TASK PROMPT
Print every record exactly, omitting none.
(DATA SUPPLIED)
(* ===== verification/TerminalRuns.v ===== *)
(** * Terminal sessions: runs

    Concrete runs of the registry, at which the theorems on it apply. *)

From S2P Require Import Prelude TerminalWire TerminalRelay TerminalSessions TerminalSessionsFacts TerminalSessionsMoves.
From S2P Require Import TerminalSeats TerminalTracking TerminalRevocation.

Definition numbered (k : nat) : jstring := [Z.of_nat k].

Lemma numbered_inj : Inj (=) (=) numbered.
Proof. intros i j. unfold numbered. intros H. injection H. lia. Qed.

Definition one_seat : TerminalConfig :=
  {| tc_enabled := true; tc_idleTimeoutMinutes := 30; tc_maxSessionsPerUser := 1; tc_scrollbackKib := 64 |}.

Definition capable : terminal_manifest :=
  {| mf_terminal := true; mf_shellRefused := false; mf_terminalCloseAfterRevocation := true; mf_terminalLoginArgv := true;
     mf_shells := [js "bash"]; mf_homeDir := js "/home" |}.

Definition plain_open : TerminalOpenBody :=
  {| ob_environmentId := js "box"; ob_loginTarget := None; ob_chatId := None; ob_shell := None; ob_cwd := None;
     ob_cols := None; ob_rows := None; ob_title := None |}.

Definition timed_out : open_failure :=
  {| of_consentDenied := false; of_requestNotSent := false; of_noReplyClosed := false; of_noReplyDeadline := true;
     of_timedOut := false; of_remoteUnavailable := false |}.

(** An open up to its request, then a second one that finds no seat. *)
Definition two_opens : list terminal_op :=
  [IOpen one_seat (js "ann") plain_open false; IClient 0 (Some (7%nat, capable)) true; IToolchain 0 (Ok None);
   IOpen one_seat (js "ann") plain_open false; IReconciled 1].

(** The request times out and the close that follows fails: the terminal is kept. *)
Definition lost_reply : list terminal_op :=
  [IOpen one_seat (js "ann") plain_open false; IClient 0 (Some (7%nat, capable)) true; IToolchain 0 (Ok None);
   IOpenAnswered 0 (Err timed_out) 5; ICloseAnswered 0 false capable 6].

Lemma terminal_seats_bounded_witness :
  countRunning (js "ann") (terminal_run numbered two_opens new_registry).1 = 1 /\
  countRunning (js "ann") (terminal_run numbered two_opens new_registry).1 <= 1.
Proof.
  split; [by vm_compute|]. apply (terminal_seats_bounded numbered 1 two_opens (js "ann")); [lia|].
  unfold two_opens. repeat constructor; cbn; lia.
Defined.

Lemma terminals_tracked_witness :
  live_terminals (terminal_run numbered lost_reply new_registry).2 = [(7%nat, numbered 0)] /\
  tracked numbered (terminal_run numbered lost_reply new_registry).1 7 (numbered 0).
Proof.
  split; [by vm_compute|].
  apply (terminals_tracked numbered lost_reply _ (terminal_run numbered lost_reply new_registry).2 7 (numbered 0) numbered_inj);
    [by destruct (terminal_run _ _ _)|by vm_compute|].
  assert (H : live_terminals (terminal_run numbered lost_reply new_registry).2 = [(7%nat, numbered 0)]) by (by vm_compute).
  rewrite H. left.
Defined.

(** The runtime answers after the revocation, and cannot be told to close. *)
Definition asked : list terminal_op :=
  [IOpen one_seat (js "ann") plain_open false; IClient 0 (Some (7%nat, capable)) true; IToolchain 0 (Ok None)].
Definition late : list terminal_op := [IOpenAnswered 0 (Ok (js "bash", js "/home")) 5; ICloseAnswered 0 false capable 6].

Definition after_revocation : registry :=
  (terminal_run numbered late (revokeScope (js "ann") (js "box") 4 (terminal_run numbered asked new_registry).1).1).1.

Lemma revocation_effective_witness :
  sess_get (numbered 0) (rg_sessions after_revocation) = Some 0%nat /\
  getForAttach (js "ann") (numbered 0) after_revocation = None.
Proof.
  split; [by vm_compute|].
  destruct (rg_opens (terminal_run numbered asked new_registry).1 !! 0%nat) as [c|] eqn:Hc; [|by vm_compute in Hc].
  destruct (find_entry (numbered 0) after_revocation) as [[k e]|] eqn:Hf; [|by vm_compute in Hf].
  assert (k = 0%nat) as -> by (vm_compute in Hf; congruence).
  refine (proj2 (proj2 (revocation_effective numbered asked late (js "ann") (js "box") (js "ann") (numbered 0) 4 0 c e Hc _ _ Hf))).
  - vm_compute in Hc. injection Hc as <-. by split.
  - vm_compute in Hc. injection Hc as <-. by left.
Defined.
(End DATA SUPPLIED)
WRITTEN RESPONSE
(* ===== verification/TerminalRuns.v ===== *)
(** * Terminal sessions: runs

    Concrete runs of the registry, at which the theorems on it apply. *)

From S2P Require Import Prelude TerminalWire TerminalRelay TerminalSessions TerminalSessionsFacts TerminalSessionsMoves.
From S2P Require Import TerminalSeats TerminalTracking TerminalRevocation.

Definition numbered (k : nat) : jstring := [Z.of_nat k].

Lemma numbered_inj : Inj (=) (=) numbered.
Proof. intros i j. unfold numbered. intros H. injection H. lia. Qed.

Definition one_seat : TerminalConfig :=
  {| tc_enabled := true; tc_idleTimeoutMinutes := 30; tc_maxSessionsPerUser := 1; tc_scrollbackKib := 64 |}.

Definition capable : terminal_manifest :=
  {| mf_terminal := true; mf_shellRefused := false; mf_terminalCloseAfterRevocation := true; mf_terminalLoginArgv := true;
     mf_shells := [js "bash"]; mf_homeDir := js "/home" |}.

Definition plain_open : TerminalOpenBody :=
  {| ob_environmentId := js "box"; ob_loginTarget := None; ob_chatId := None; ob_shell := None; ob_cwd := None;
     ob_cols := None; ob_rows := None; ob_title := None |}.

Definition timed_out : open_failure :=
  {| of_consentDenied := false; of_requestNotSent := false; of_noReplyClosed := false; of_noReplyDeadline := true;
     of_timedOut := false; of_remoteUnavailable := false |}.

(** An open up to its request, then a second one that finds no seat. *)
Definition two_opens : list terminal_op :=
  [IOpen one_seat (js "ann") plain_open false; IClient 0 (Some (7%nat, capable)) true; IToolchain 0 (Ok None);
   IOpen one_seat (js "ann") plain_open false; IReconciled 1].

(** The request times out and the close that follows fails: the terminal is kept. *)
Definition lost_reply : list terminal_op :=
  [IOpen one_seat (js "ann") plain_open false; IClient 0 (Some (7%nat, capable)) true; IToolchain 0 (Ok None);
   IOpenAnswered 0 (Err timed_out) 5; ICloseAnswered 0 false capable 6].

Lemma terminal_seats_bounded_witness :
  countRunning (js "ann") (terminal_run numbered two_opens new_registry).1 = 1 /\
  countRunning (js "ann") (terminal_run numbered two_opens new_registry).1 <= 1.
Proof.
  split; [by vm_compute|]. apply (terminal_seats_bounded numbered 1 two_opens (js "ann")); [lia|].
  unfold two_opens. repeat constructor; cbn; lia.
Defined.

Lemma terminals_tracked_witness :
  live_terminals (terminal_run numbered lost_reply new_registry).2 = [(7%nat, numbered 0)] /\
  tracked numbered (terminal_run numbered lost_reply new_registry).1 7 (numbered 0).
Proof.
  split; [by vm_compute|].
  apply (terminals_tracked numbered lost_reply _ (terminal_run numbered lost_reply new_registry).2 7 (numbered 0) numbered_inj);
    [by destruct (terminal_run _ _ _)|by vm_compute|].
  assert (H : live_terminals (terminal_run numbered lost_reply new_registry).2 = [(7%nat, numbered 0)]) by (by vm_compute).
  rewrite H. left.
Defined.

(** The runtime answers after the revocation, and cannot be told to close. *)
Definition asked : list terminal_op :=
  [IOpen one_seat (js "ann") plain_open false; IClient 0 (Some (7%nat, capable)) true; IToolchain 0 (Ok None)].
Definition late : list terminal_op := [IOpenAnswered 0 (Ok (js "bash", js "/home")) 5; ICloseAnswered 0 false capable 6].

Definition after_revocation : registry :=
  (terminal_run numbered late (revokeScope (js "ann") (js "box") 4 (terminal_run numbered asked new_registry).1).1).1.

Lemma revocation_effective_witness :
  sess_get (numbered 0) (rg_sessions after_revocation) = Some 0%nat /\
  getForAttach (js "ann") (numbered 0) after_revocation = None.
Proof.
  split; [by vm_compute|].
  destruct (rg_opens (terminal_run numbered asked new_registry).1 !! 0%nat) as [c|] eqn:Hc; [|by vm_compute in Hc].
  destruct (find_entry (numbered 0) after_revocation) as [[k e]|] eqn:Hf; [|by vm_compute in Hf].
  assert (k = 0%nat) as -> by (vm_compute in Hf; congruence).
  refine (proj2 (proj2 (revocation_effective numbered asked late (js "ann") (js "box") (js "ann") (numbered 0) 4 0 c e Hc _ _ Hf))).
  - vm_compute in Hc. injection Hc as <-. by split.
  - vm_compute in Hc. injection Hc as <-. by left.
Defined.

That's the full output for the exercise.